The Times also reported that the SEALs at this base had continually abused Afghans that they had contact with: “According to the soldiers and Afghan villagers, they had amused themselves by tossing grenades over the walls of their base, firing high-caliber weapons at passing vehicles and even aiming slingshots at children, striking them in the face with hard candy.”
Mullah Muhammadzai, a village elder, said that he and other elders were afraid to be called to meetings at the U.S. base because they often were beaten there and they never knew if they would emerge alive.
These atrocities shed light on the real nature of the U.S. Navy SEALs, who have been raised to the level of pop culture icons and great “heroes” of the nation on the level of the fictional Marvel Comics Avengers. They are portrayed as being able to do no wrong, bringing glory to the USA—from the sensationalized accounts of their assassination of Osama bin Laden to their immortalization in the video game “Call of Duty.” This in a country where genocide—the near wiping out of the indigenous populations of North America—had long ago been turned into a child’s game of “cowboys and Indians.”

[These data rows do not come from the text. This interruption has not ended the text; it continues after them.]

(** C3, as amended.  Take as whitelist the stems harvested from the EULA text
    between the two markers together with the stem [EULA], which is always in
    it.  The EULA text is plain ASCII, and the path and the link target of
    every regular file outside the whitelist are plain words for the shell,
    which gets them without quotes.  When [cuda_postpackage] returns, every
    regular file of the install tree whose stem (the name up to its first
    dot) is in the whitelist is still there as the same regular file, and
    every regular file whose stem is not in the whitelist is no longer a
    regular file: in its place is a link whose target is the path of the
    file with [versions] replaced by [host_injections].  The function does
    return when both checks on the whitelist pass and every [ln] command
    succeeds. *)
Theorem cuda_postpackage_filters_install_tree
    (self : EasyBlock) (w : World) files subdirs eula :
  filesystem w !! installdir self = Some (Dir files subdirs) ->
  entry "EULA.txt" files = Some (File eula) ->
  Py.is_ascii eula = true ->
  (forall path filename content,
     file_at (installdir self) (Dir files subdirs) path filename (File content) ->
     ~ whitelisted eula (Py.before_dot filename) ->
     shell_plain path = true
     /\ shell_plain (Py.replace "versions" "host_injections" path) = true) ->
  (forall self' w',
     cuda_postpackage (self, w) = (Ok tt, (self', w')) ->
     exists d',
       filesystem w' !! installdir self = Some d'
       /\ forall path filename content,
            file_at (installdir self) (Dir files subdirs) path filename (File content) ->
            (whitelisted eula (Py.before_dot filename) ->
             file_at (installdir self) d' path filename (File content))
            /\ (~ whitelisted eula (Py.before_dot filename) ->
                file_at (installdir self) d' path filename
                  (Symlink (Py.replace "versions" "host_injections" path))
                /\ forall content', ~ file_at (installdir self) d' path filename (File content')))
  /\ (~ whitelisted eula "nvcc" -> whitelisted eula "libcudart" ->
      (forall cmd, os_system w cmd = 0%Z) ->
      fst (cuda_postpackage (self, w)) = Ok tt).
Proof.
  intros Hfs Heula _ Hplain. split.
  - intros self' w' Hrun.
    destruct (decide ("nvcc" ∈ whitelist_of eula)) as [Hnvcc|Hnvcc].
    { by rewrite (cuda_postpackage_nvcc_listed self w files subdirs eula) in Hrun. }
    destruct (decide ("libcudart" ∈ whitelist_of eula)) as [Hcudart|Hcudart]; cycle 1.
    { by rewrite (cuda_postpackage_libcudart_missing self w files subdirs eula) in Hrun. }
    rewrite (cuda_postpackage_checked self w files subdirs eula) in Hrun by done.
    destruct (walk (os_system w) (whitelist_of eula) (installdir self) (Dir files subdirs))
      as [r d'] eqn:Hwalk.
    cbn [fst snd] in Hrun. injection Hrun as -> _ <-.
    apply walk_ok in Hwalk as ->.
    eexists. split; [apply lookup_insert_eq|].
    intros path filename content Hat.
    destruct (filtered_keeps_or_links (whitelist_of eula) _ _ _ _ _ Hat) as [Hkeep Hlink].
    split.
    + intros Hstem. by apply Hkeep, elem_of_whitelist_of.
    + intros Hstem. split.
      * apply Hlink. by rewrite elem_of_whitelist_of.
      * intros content' Hstill. apply filtered_regular_file in Hstill.
        by apply Hstem, elem_of_whitelist_of.
  - intros Hnvcc Hcudart Hsys.
    rewrite <- elem_of_whitelist_of in Hnvcc, Hcudart.
    rewrite (cuda_postpackage_checked self w files subdirs eula) by done.
    rewrite walk_succeeds; [done|done|].
    intros path filename content Hat Hstem. apply (Hplain path filename content Hat).
    by rewrite <- elem_of_whitelist_of.
Qed.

The war crimes carried out by the SEALs are part of the enormous devastation, death, and destruction that U.S. has caused in Afghanistan. From the very start, the U.S. invasion and occupation of Afghanistan was carried out with terrible brutality and vengeful murder. Immediately after the September 11, 2001 attacks, then Secretary of Defense Donald Rumsfeld issued the guidelines for the U.S. response: “Go massive. Sweep it all up. Things related and not.” Through 2014, the number of people killed in Afghanistan due to the war is estimated on the low end to be nearly 400,000. According to the United Nations refugee agency UNHCR, over a quarter-million Afghans are living as refugees outside the country and there are nearly a million internally displaced people, all lives that have been torn apart by the U.S. war and occupation.